Una hora y media de batallar en el transporte público todos los días mientras me dirijo al trabajo o a mi casa. Son cuarenta y cinco minutos de ida, y el mismo tiempo de vuelta. Claro si bien me va.
Trasladarse desde el traspatio de la ciudad, es decir desde el Oriente hasta el Centro a veces puede ser una pesadilla. Y ni siquiera lo digo por la gran carga vehicular que provocan las obras viales en Avenida Zaragoza.
El trayecto a bordo de un microbús, o peor aún en el Metro, implica mantenerse alerta en todo momento. Cuidar que las manotas, las pelotas o las miradotas de cualquier sujeto no se impregnen en tu cuerpo sí que es una batalla. Las horas pico son lo peor.

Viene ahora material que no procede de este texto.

(** The header of a dynamic block, from the lengths of its two codes. *)
Definition write_header (ll_lens d_lens : list Z) (bw : BitWriter) : outcome BitWriter :=
  hlit <-! trim 29 ll_lens Ret 257 286;
  hdist <-! trim 29 d_lens Ret 1 30;
  l <-! slice ll_lens 0 hlit;
  d <-! slice d_lens 0 hdist;
  let rle := rle_code_lengths (l ++ d) in
  cl_freq <-! for_each count_rle rle (replicate 19 0);
  cl_lens <-! length_limited_huffman cl_freq 7;
  cl_codes <-! canonical_codes cl_lens;
  hclen <-! trim 15 cl_lens (index CLCL_ORDER) 4 19;
  let bw := write_bits (hclen - 4) 4 (write_bits (hdist - 1) 5 (write_bits (hlit - 257) 5 bw)) in
  order <-! slice CLCL_ORDER 0 hclen;
  bw <-! for_each (write_code_length cl_lens) order bw;
  for_each (write_rle cl_codes cl_lens) rle bw.

Definition encode_dynamic (syms : list Sym) : outcome (list Z) :=
  f <-! block_frequencies syms;
  ll_lens <-! length_limited_huffman f.1 15;
  d_lens <-! distance_lengths f.2;
  let bw := write_bits 2 2 (write_bits 1 1 writer_new) in
  bw <-! write_header ll_lens d_lens bw;
  ll_codes <-! canonical_codes ll_lens;
  d_codes <-! canonical_codes d_lens;
  bw <-! emit_symbols syms ll_codes ll_lens d_codes d_lens bw;
  Ret (finish bw).

Definition compressed_deflate (bytes : list Z) : outcome (list Z) :=
  syms <-! lz77 bytes;
  fixed <-! encode_fixed syms;
  dynamic <-! encode_dynamic syms;
  let stored := deflate_stored bytes in
  let best := fixed in
  let best := if len dynamic <? len best then dynamic else best in
  Ret (if len stored <? len best then stored else best).

Definition compressed_zlib_deflate (bytes : list Z) : outcome (list Z) :=
  d <-! compressed_deflate bytes;
  Ret ([120; 156] ++ d ++ be_bytes32 (adler32 bytes)).

Definition compressed_gzip_deflate (bytes : list Z) : outcome (list Z) :=
  d <-! compressed_deflate bytes;
  c <-! crc32 bytes;
  Ret (GZIP_HEADER ++ d ++ le_bytes32 c ++ le_bytes32 (as_u32 (len bytes))).

(** ** The streaming adapter *)

Inductive CompressionFormat := Gzip | Zlib | Raw.

Definition from_algorithm (algo : string) : option CompressionFormat :=
  if bool_decide (algo = "gzip"%string) then Some Gzip
  else if bool_decide (algo = "deflate"%string) then Some Zlib
  else if bool_decide (algo = "deflate-raw"%string) then Some Raw
  else None.

Record StreamCodec := { format : CompressionFormat; decoding : bool; input : list Z; finished : bool }.

(** The errors of the adapter: a write after the end, and a decoding error. *)
Inductive StreamError := BrokenPipe | InvalidData (e : DecodeError).

Definition codec_new (f : CompressionFormat) (d : bool) : StreamCodec :=
  {| format := f; decoding := d; input := []; finished := false |}.

Definition codec_push (c : StreamCodec) (bytes : list Z) : StreamCodec * result (list Z) StreamError :=
  if finished c then (c, Err BrokenPipe)
  else ({| format := format c; decoding := decoding c; input := input c ++ bytes; finished := false |}, Ok []).

(** [io::Write::write]: the number of bytes taken. *)
Definition codec_write (c : StreamCodec) (buf : list Z) : StreamCodec * result Z StreamError :=
  let '(c, r) := codec_push c buf in (c, match r with Ok _ => Ok (len buf) | Err e => Err e end).

Definition finish_inner (c : StreamCodec) (max_output : option Z) : fallible (list Z) StreamError :=
  if decoding c then
    let limit := default MAX_OUTPUT max_output in
    r <-! (match format c with
           | Gzip => gunzip_with_limit (input c) limit
           | Zlib => zlib_inflate_with_limit (input c) limit
           | Raw => inflate_with_limit (input c) limit
           end);
    Ret (result_map_err InvalidData r)
  else
    out <-! (match format c with
             | Gzip => compressed_gzip_deflate (input c)
             | Zlib => compressed_zlib_deflate (input c)
             | Raw => compressed_deflate (input c)
             end);
    Ret (Ok out).

Definition codec_finish (c : StreamCodec) : fallible (list Z) StreamError := finish_inner c None.
Definition finish_with_limit (c : StreamCodec) (max_output : Z) : fallible (list Z) StreamError := finish_inner c (Some max_output).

Por las tardes no es diferente. Subir al Metro y embonar entre la aglomeración de personas tiene su chiste. Y aunque me parece que la separación de vagones para hombres y mujeres no significa equidad de género, prefiero encajar con las mujeres. A veces no reconozco si lo que me aplasta es la mochila de un niño, la bola se abrigos de una señora, la bolsa de mano de otra mujer o quien sabe si otra cosa.
Por eso ahora he convertido a los codazos en mis aliados. Y una disculpa si he soltado uno que otro a quien no lo merece, pero para las mujeres viajar en cualquier transporte público de esta ciudad se ha convertido en un campo de batalla constante.